(** * download_tickets.py: ticket CSV downloader and aggregator

    A shallow embedding of [TicketCSVDownloader] (src/download_tickets.py)
    and the properties of its three stages: link extraction, retrying
    download, header-aware aggregation.

    Conventions.
    - A Python [str] is a Rocq [string]; a character is a code point below
      256.  The raw bytes of a downloaded file are a [string] as well.
    - A CSV row is a [list string]; the CSV reader, writer and sniffer, the
      MIME parser and the HTTP transport are outside the repository: what
      they return is data of the model ([file_read], [message], [attempt]).
    - The faults of the model are those the program handles and the
      specification lists: a missing or unparsable message, a failing
      request, an empty or unreadable raw file.  Writing a local file is
      taken to succeed. *)

From Stdlib Require Import ZArith Ascii String List Bool Lia.
From stdpp Require Import gmap strings list pretty.
Import ListNotations.

(** ** Python string operations *)

Module Py.

Definition in_range (lo hi : nat) (c : ascii) : bool :=
  (lo <=? nat_of_ascii c)%nat && (nat_of_ascii c <=? hi)%nat.

(** [str.lower] on one code point below 256: A-Z, and the upper-case
    letters of Latin-1 (U+00C0..U+00DE without the multiplication sign). *)
Definition lower_char (c : ascii) : ascii :=
  if in_range 65 90 c
     || (in_range 192 222 c && negb (nat_of_ascii c =? 215)%nat)
  then ascii_of_nat (nat_of_ascii c + 32)
  else c.

Fixpoint lower (s : string) : string :=
  match s with
  | "" => ""
  | String c s' => String (lower_char c) (lower s')
  end.

(** [str.isspace] on one code point below 256. *)
Definition isspace (c : ascii) : bool :=
  in_range 9 13 c || in_range 28 32 c
  || (nat_of_ascii c =? 133)%nat || (nat_of_ascii c =? 160)%nat.

Fixpoint lstrip (s : string) : string :=
  match s with
  | "" => ""
  | String c s' => if isspace c then lstrip s' else s
  end.

Fixpoint rstrip (s : string) : string :=
  match s with
  | "" => ""
  | String c s' =>
      match rstrip s' with
      | "" => if isspace c then "" else String c ""
      | r => String c r
      end
  end.

Definition strip (s : string) : string := lstrip (rstrip s).

Fixpoint startswith (s p : string) : bool :=
  match p, s with
  | "", _ => true
  | String a p', String b s' => Ascii.eqb a b && startswith s' p'
  | String _ _, "" => false
  end.

Fixpoint endswith (s suf : string) : bool :=
  String.eqb s suf
  || match s with
     | "" => false
     | String _ s' => endswith s' suf
     end.

(** [sub in s] *)
Fixpoint contains (sub s : string) : bool :=
  startswith s sub
  || match s with
     | "" => false
     | String _ s' => contains sub s'
     end.

(** [posixpath.basename]: what follows the last slash. *)
Fixpoint basename (p : string) : string :=
  match p with
  | "" => ""
  | String c p' =>
      if contains "/" p' then basename p'
      else if Ascii.eqb c "/" then p' else p
  end.

(** [posixpath.join] of two components. *)
Definition join (dir name : string) : string :=
  if startswith name "/" then name
  else if endswith dir "/" || String.eqb dir "" then dir +:+ name
  else dir +:+ "/" +:+ name.

End Py.

(** ** A backtracking matcher for the pattern of [re.findall]

    The pattern of [extract_csv_urls] is a sequence of single characters
    and of greedy repetitions of a character class, one of them inside the
    only group.  [match_here] tries the longest repetition first and gives
    back one character at a time, as the [re] module does. *)

Module Re.

Inductive atom :=
| Chr (cls : ascii → bool)
    (* one character of a class *)
| Rep (least : nat) (cls : ascii → bool) (grp : bool).
    (* [cls+] or [cls*], greedy; [grp]: the repetition is group 1 *)

(** A match is the text of group 1 and the number of characters used. *)
Fixpoint greedy (cls : ascii → bool) (least : nat) (grp : bool)
    (k : string → option (string * nat)) (s : string)
    : option (string * nat) :=
  let stop := match least with O => k s | S _ => None end in
  match s with
  | "" => stop
  | String c s' =>
      if cls c then
        match greedy cls (Nat.pred least) grp k s' with
        | Some (g, n) => Some (if grp then String c g else g, S n)
        | None => stop
        end
      else stop
  end.

Fixpoint match_here (p : list atom) (s : string) : option (string * nat) :=
  match p with
  | [] => Some ("", O)
  | Chr cls :: p' =>
      match s with
      | "" => None
      | String c s' =>
          if cls c then
            match match_here p' s' with
            | Some (g, n) => Some (g, S n)
            | None => None
            end
          else None
      end
  | Rep least cls grp :: p' => greedy cls least grp (match_here p') s
  end.

(** [re.findall] for a pattern with one group: the matches from left to
    right, none overlapping another.  [skip] counts the characters of the
    last match that are still to be passed. *)
Fixpoint findall_from (p : list atom) (skip : nat) (s : string)
    : list string :=
  match s, skip with
  | "", O => match match_here p "" with Some (g, _) => [g] | None => [] end
  | "", S _ => []
  | String _ s', S k => findall_from p k s'
  | String _ s', O =>
      match match_here p s with
      | Some (g, n) => g :: findall_from p (Nat.pred n) s'
      | None => findall_from p O s'
      end
  end.

Definition findall (p : list atom) (s : string) : list string :=
  findall_from p O s.

Definition only (a : ascii) : ascii → bool := Ascii.eqb a.
(** a letter under [re.IGNORECASE] *)
Definition ci (a : ascii) : ascii → bool :=
  fun c => Ascii.eqb (Py.lower_char c) a.
Definition quote (c : ascii) : bool :=
  Ascii.eqb c "034" || Ascii.eqb c "'".
Definition non (cls : ascii → bool) : ascii → bool := fun c => negb (cls c).

(** The pattern of line 133, under [re.IGNORECASE]: the characters [<a],
    one or more characters other than [>], the characters [href=], a
    quote (single or double), group 1 of one or more characters that are
    not quotes, a quote, any characters other than [>], and [>]. *)
Definition anchor_href : list atom :=
  [ Chr (only "<"); Chr (ci "a"); Rep 1 (non (only ">")) false;
    Chr (ci "h"); Chr (ci "r"); Chr (ci "e"); Chr (ci "f"); Chr (only "=");
    Chr quote; Rep 1 (non quote) true; Chr quote;
    Rep 0 (non (only ">")) false; Chr (only ">") ].

End Re.

(** ** The downloader object and its world *)

Definition row := list string.

(** The fields [__init__] stores; [timestamp] is the formatted
    [datetime.now()] of the construction. *)
Record downloader := {
  eml_path : string;
  output_name : string;
  base_output_dir : string;
  timestamp : string
}.

Definition output_folder (self : downloader) : string :=
  "dtb." +:+ output_name self +:+ "_" +:+ timestamp self.
Definition output_dir (self : downloader) : string :=
  Py.join (base_output_dir self) (output_folder self).
Definition raw_dir (self : downloader) : string :=
  Py.join (output_dir self) "raw_downloads".
Definition logs_dir (self : downloader) : string :=
  Py.join (output_dir self) "logs".
Definition combined_path (self : downloader) : string :=
  Py.join (output_dir self) ("combined_" +:+ output_name self +:+ ".csv").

**Work request**
Reproduce exactly the lines of the records above from the one with "in_range 9 13 c || in_range 28 32 c" to the one with "The pattern of [extract_csv_urls]", both included, and leave out everything else.

**Response to this exercise**
  in_range 9 13 c || in_range 28 32 c
  || (nat_of_ascii c =? 133)%nat || (nat_of_ascii c =? 160)%nat.

Fixpoint lstrip (s : string) : string :=
  match s with
  | "" => ""
  | String c s' => if isspace c then lstrip s' else s
  end.

Fixpoint rstrip (s : string) : string :=
  match s with
  | "" => ""
  | String c s' =>
      match rstrip s' with
      | "" => if isspace c then "" else String c ""
      | r => String c r
      end
  end.

Definition strip (s : string) : string := lstrip (rstrip s).

Fixpoint startswith (s p : string) : bool :=
  match p, s with
  | "", _ => true
  | String a p', String b s' => Ascii.eqb a b && startswith s' p'
  | String _ _, "" => false
  end.

Fixpoint endswith (s suf : string) : bool :=
  String.eqb s suf
  || match s with
     | "" => false
     | String _ s' => endswith s' suf
     end.

(** [sub in s] *)
Fixpoint contains (sub s : string) : bool :=
  startswith s sub
  || match s with
     | "" => false
     | String _ s' => contains sub s'
     end.

(** [posixpath.basename]: what follows the last slash. *)
Fixpoint basename (p : string) : string :=
  match p with
  | "" => ""
  | String c p' =>
      if contains "/" p' then basename p'
      else if Ascii.eqb c "/" then p' else p
  end.

(** [posixpath.join] of two components. *)
Definition join (dir name : string) : string :=
  if startswith name "/" then name
  else if endswith dir "/" || String.eqb dir "" then dir +:+ name
  else dir +:+ "/" +:+ name.

End Py.

(** ** A backtracking matcher for the pattern of [re.findall]

    The pattern of [extract_csv_urls] is a sequence of single characters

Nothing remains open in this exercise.